Van de slag met peper Stan (Deel 5)

Hoe ik, totaal verhit, even afdwaalde.



Ze zijn gestopt met groeien.
Enkele dagen geleden zag ik het al aankomen. Eerst in de rechter benedenhoek een paar sprietjes. Heel snel gevolgd door een groepje meelopers en niet veel later was de volledige rechterkant in wintermodus. Helemaal achteraan is er nog een zone met moedige fanatiekelingen die er nu bovenuit beginnen te steken. Het is tegen de stroom in. “Laat het gras maar groeien” klinkt het steeds minder luid, tot het helemaal uitsterft. Erop inpraten heb ik ook ooit geprobeerd. Om zogezegd op hun gemoed te werken. Om in te spelen op hun fierheid van gras te zijn. Maar ’t is verloren gezegd dat zij het symbool van het groene gedachtengoed zijn. Als het kouder wordt dan 8 graden, laten ze het los, ze laten zich gaan. Het maakt mij melancholiek.

Het zijn de dagen van Allerheiligen en Zielen die mij in deze stemming brengen. Het toneel van leven en de dood, ook in de natuur. Neem nu de frambozenstruik. Hij sterft af en aan de wortel ontstaat een nieuwe kiem, een nieuwe knop. Daar heb je dan de repetitieve cirkel van het leven! Als ik daarover begin te mijmeren, meestal van achter het glas in een warme kamer, dan denk ik meteen aan de oerknal en hoe het allemaal begon. De Big bang is mijn stokpaardje. Ik heb er een halve eeuw over gedaan om mij een idee te kunnen vormen over het niets. Het niet bestaande universum in een niet bestaande ruimte. Er was geen greintje, geen korreltje, geen morzel, zelfs geen ietsepietsie sprietje. Er was geen internet, geen wifi, geen 5G. Je kunt het zo zot niet bedenken of het was er niet!
Tot hier is het nog te snappen. Maar er was ook geen licht, geen ruimte, geen tijd, geen temperatuur, geen energie. En nu komt de moeilijke: Opeens, en dat is 13,79 miljard jaar geleden zeggen ze, was er opeens wel iets. Een bol ter grootte van een dikke sinaasappel. Niets of niemand had het zien aankomen. Hoe zou het ook kunnen, er was niets of niemand.
Geen idee wat of wie het daar, vanuit een andere soort ietsgelegen buiten het niets, zou gebracht hebben (herlees deze zin nog eens).


Ik noem de dader “VIP (van Very Imaginair Personality). VIP zweeft (er was nog geen zwaartekracht) met zijn appelsien en deponeert hem zo dat hierdoor een minusculeruimte ontstaat.

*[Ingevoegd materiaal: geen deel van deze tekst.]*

Lemma load_new_spec m c l b room h info s0 s retx count p slot :
  llc_inv s -> crc_on s = c -> view_at m c l b room h -> h_lcid h = ll_lcid s -> h_a h = false ->
  offered info (b + hdr_len_of c) room -> is_u64 (out_allocated info + hdr_len_of c + room) -> is_u64 count ->
  pdcp_ok p -> in_slot_number info = slot ->
  sn_counter s0 = sn_counter s -> ll_lcid s0 = ll_lcid s ->
  (forall p', fetched room p [] p' -> data_step slot room s0 p SNothing s p') ->
  (forall d p', fetched room p d p' -> 0 < zlen d <= room ->
     data_step slot room s0 p (SData d) (kept slot (sn_counter s) d retx count (increment_sn s)) p') ->
  data_done c slot b room m info s0 p
    ('(m, info1, p) ← load_pdcp m info l p; finish_pdu m info1 l (out_allocated info) retx count s p).
Proof.
  intros Hi Hc Hv Hlc Ha Ho Hu Hcount Hp <- Es El Hidle Hnew.
  destruct (load_pdcp_spec m c l b room h info p Hv Ho Hp) as (m1 & k & av & p1 & m2 & E & Hp1 & E2 & Hl & Hk).
  set (d := slice m1 _ _) in *. rewrite E2, bind_ret_l. pose proof (ld_fits _ _ _ _ _ _ _ _ Hl) as Hfit.
  set (info1 := (info <| out_allocated := _ |>) <| out_tx_available := av |> <| out_has_data_loaded := true |>).
  destruct (finish_pdu_spec m c l b room h d m2 info info1 retx count s p1 Hi Hc Hl Hlc Ha)
    as (m3 & info2 & -> & Hm3 & HO & Hw); try done; [apply Ho|unfold info1, upd; cbn; lia|].
  assert (fetched room p d p1) as Hf.
  { exists m, info, m1, (info <| out_allocated := out_allocated info + k |> <| out_tx_available := av |>).
    pose proof Ho as (Hpd & _). pose proof (va_room _ _ _ _ _ _ Hv). rewrite Hpd.
    split; [apply (view_offer m c l b room h info room Hv Ho); lia|]. split; [done|]. split; [exact E|].
    rewrite Hk. done. }
  pose proof (zlen_nonneg d). pose proof (va_room _ _ _ _ _ _ Hv).
  assert (bytes_ok d) as Hdb by (rewrite <- (ld_data _ _ _ _ _ _ _ _ Hl); apply bytes_ok_slice, (ld_view _ _ _ _ _ _ _ _ Hl)).
  destruct (Z.eqb_spec (zlen d) 0) as [Hd|Hd].
  - exists SNothing, s, p1, m3, info2. rewrite Es, El. split; [done|]. split; [|done].
    apply Hidle. by destruct d.
  - exists (SData d), (kept (in_slot_number info) (sn_counter s) d retx count (increment_sn s)), p1, m3, info2.
    rewrite Es, El. split; [done|]. split; [apply Hnew; [done|lia]|]. split; [|done].
    apply kept_inv; try done; [by apply increment_inv|lia].
Qed.

Lemma load_again_spec m c l b room h info s r rest p slot :
  llc_inv s -> crc_on s = c -> view_at m c l b room h -> h_lcid h = ll_lcid s -> h_a h = false ->
  offered info (b + hdr_len_of c) room -> is_u64 (out_allocated info + hdr_len_of c + room) ->
  pdcp_ok p -> in_slot_number info = slot -> to_retx_list s = r :: rest -> rt_pdcp_pdu_size r <= room ->
  u64 (rt_retry_count r + 1) <= it_max_retx_count (ll_tx_config s) ->
  data_done c slot b room m info s p
    ('(m, info1, s, p) ← load_retx m info l r rest s p;
     finish_pdu m info1 l (out_allocated info) (Some (rt_llc_tx_id r)) (u64 (rt_retry_count r + 1)) s p).
Proof.
  intros Hi Hc Hv Hlc Ha Ho Hu Hp <- Er Hfit Hmax. pose proof (vi_retx _ Hi) as Hr. rewrite Er in Hr.
  inversion Hr as [|? ? Hr0 _]; subst. pose proof (ro_size _ Hr0) as Hsz.
  destruct (load_retx_spec m _ l b room h info r rest s p Hv Ho Hp Hr0 Hfit)
    as (m1 & info1 & p1 & E & Hp1 & Hf & Hl & Hk & Hal & Hslot & Hld).
  fold (retx_data r) in *. rewrite E, bind_ret_l. fold (retx_done r rest s). set (s1 := retx_done r rest s).
  assert (llc_inv s1) as Hi1 by by apply retx_done_inv.
  destruct (finish_pdu_spec m (crc_on s) l b room h (retx_data r) m1 info info1 (Some (rt_llc_tx_id r))
    (u64 (rt_retry_count r + 1)) s1 p1 Hi1) as (m3 & info2 & -> & Hm3 & HO & Hw); try done; [apply Ho|].
  destruct (Z.eqb_spec (zlen (retx_data r)) 0) as [|_]; [lia|].
  exists (SData (retx_data r)), (kept (in_slot_number info) (sn_counter s) (retx_data r) (Some (rt_llc_tx_id r))
    (u64 (rt_retry_count r + 1)) (increment_sn s1)), p1, m3, info2. split; [done|]. split.
  - by apply (DsAgain (in_slot_number info) room s p r rest p1).
  - split; [|done]. apply kept_inv; [by apply increment_inv| |lia|apply u64_range].
    rewrite <- (ld_data _ _ _ _ _ _ _ _ Hl). apply bytes_ok_slice, (ld_view _ _ _ _ _ _ _ _ Hl).
Qed.

Lemma write_data_pdu_spec m c l b room h info s p :
  llc_inv s -> crc_on s = c -> view_at m c l b room h -> pdu_size (out_pdu info) = hdr_len_of c + room ->
  0 <= out_allocated info -> is_u64 (out_allocated info + hdr_len_of c + room) -> pdcp_ok p ->
  data_done c (in_slot_number info) b room m info s p (write_data_pdu m info l s p).
Proof.
  intros Hi Hc Hv Hn Ha Hu Hp. pose proof (hdr_len_of_range c). pose proof (va_room _ _ _ _ _ _ Hv).
  pose proof (vi_lcid _ Hi) as Hlc. unfold write_data_pdu.
  destruct (view_update _ _ _ _ _ _ _ _ Hv (set_LCID_updates m l h (ll_lcid s) (va_hdr _ _ _ _ _ _ Hv))) as (m1 & -> & Hv1 & HO1 & _).
  rewrite bind_ret_l.
  destruct (view_update _ _ _ _ _ _ _ _ Hv1 (set_A_updates m1 l _ false (va_hdr _ _ _ _ _ _ Hv1))) as (m2 & -> & Hv2 & HO2 & _).
  rewrite bind_ret_l, (view_payload _ _ _ _ _ _ Hv2), bind_ret_l, (view_header _ _ _ _ _ _ Hv).
  rewrite Z.mod_small in Hv2 by lia. set (h2 := (h <| h_lcid := ll_lcid s |>) <| h_a := false |>) in *.
  set (info2 := set_out_size _ _).
  assert (out_pdu info2 = Pdu (b + hdr_len_of c) room) as Hpd.
  { unfold info2, set_out_size, set_out_base, upd. cbn. rewrite Hn. f_equal. ulia. }
  assert (offered info2 (b + hdr_len_of c) room) as Ho.
  { split; [done|]. change (out_allocated info2) with (out_allocated info). split; [done|ulia]. }
  assert (same_outside b (hdr_len_of c + room) m m2) as HO.
  { eapply same_outside_trans; (eapply same_outside_sub; [| |eassumption]); lia. }
  assert (forall r, data_done c (in_slot_number info) b room m2 info2 s p r ->
    data_done c (in_slot_number info) b room m info s p r) as Hback.
  { intros r (o & s' & p' & m' & info' & E & Hst & ? & ? & ? & HO' & Hw).
    exists o, s', p', m', info'. do 5 (split; [done|]). split; [by eapply same_outside_trans|]. done. }
  apply Hback. destruct (to_retx_list s) as [|r rest] eqn:Er.
  { apply (load_new_spec m2 c l b room h2); try done.
    - intros p' Hf. apply (DsIdle _ _ _ _ room); [by right|done].
    - intros d p' Hf Hd. by apply DsNew. }
  rewrite Hpd. cbn [pdu_size]. destruct (Z.ltb_spec room (rt_pdcp_pdu_size r)).
  { set (info3 := set_out_size 0 info2).
    destruct (pdcp_idle m2 c l b room h2 info3 p Hv2) as (m3 & av & p' & E & Hp' & Hf & Hm3 & HO3); [|done|].
    { split; [change (out_pdu info3) with (Pdu (pdu_base (out_pdu info2)) 0); by rewrite Hpd|].
      change (out_allocated info3) with (out_allocated info). split; [done|ulia]. }
    rewrite E, bind_ret_l. exists SNothing, s, p', m3. eexists. split; [done|].
    split; [apply (DsIdle _ _ _ _ 0); [by left|done]|]. do 3 (split; [done|]).
    split; [eapply same_outside_sub; [| |exact HO3]; lia|].
    cbn. lia. }
  destruct (Z.ltb_spec (it_max_retx_count (ll_tx_config s)) (u64 (rt_retry_count r + 1))) as [Hmax|Hmax].
  2:{ by apply (load_again_spec m2 c l b room h2). }
  assert (llc_inv (s <| to_retx_list := rest |>)) as Hi' by by eapply retx_drop_inv.
  destruct (it_allow_rlf (ll_tx_config (s <| to_retx_list := rest |>))) eqn:Erlf.
  { eexists SFailed, _, p, m2, _. split; [done|]. split; [by apply (DsFailed _ _ s p r rest)|].
    split; [by destruct Hi'|]. split; [done|]. split; [apply Hv2|]. split; done. }
  apply (load_new_spec m2 c l b room h2 info2 s (s <| to_retx_list := rest |>)); try done; [apply u64_range| |].
  - intros p' Hf. by apply (DsDrop _ _ s p r rest).
  - intros d p' Hf Hd. by apply (DsDropNew _ _ s p r rest).
Qed.
End data.

(** ** The PDU of acknowledgements *)

Definition ack_bytes (acks : list (Z * Z)) : list Z := concat (map (fun a => [u8 a.1; u8 a.2]) acks).
(** Those that fit into [n] bytes, and the others. *)
Definition acks_sent (n : Z) (acks : list (Z * Z)) : list (Z * Z) := take (Z.to_nat (n / 2)) acks.
Definition acks_left (n : Z) (acks : list (Z * Z)) : list (Z * Z) := drop (Z.to_nat (n / 2)) acks.

Lemma zlen_ack_bytes acks : zlen (ack_bytes acks) = 2 * zlen acks.
Proof.
  unfold ack_bytes. induction acks as [|a acks IH]; [done|]. cbn [map concat app]. rewrite !zlen_cons, IH. lia.
Qed.
Lemma ack_bytes_ok acks : bytes_ok (ack_bytes acks).
Proof.
  unfold ack_bytes. induction acks as [|a acks IH]; [constructor|]. cbn [map concat app].
  repeat constructor; try apply u8_range; done.
Qed.
Lemma zlen_acks_sent n acks : 0 <= n -> 2 * zlen (acks_sent n acks) <= n.
Proof. intros. unfold acks_sent, zlen. rewrite length_take. lia. Qed.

Dan duwt VIP er alles in wat denkbaar is. Haasten hoeft niet, er bestaat toch geen tijd. Persen en duwen tot alles op zijn plaats zit: greintjes, korreltjes, morzels en ietsepietsjes van vanalles. Dan nog wat internet, wifi en 5G. Oh ja! Energie ook nog en Corona en Trump. Dit denkbeeld is persoonlijk en voor discussie vatbaar. Geef ik toe.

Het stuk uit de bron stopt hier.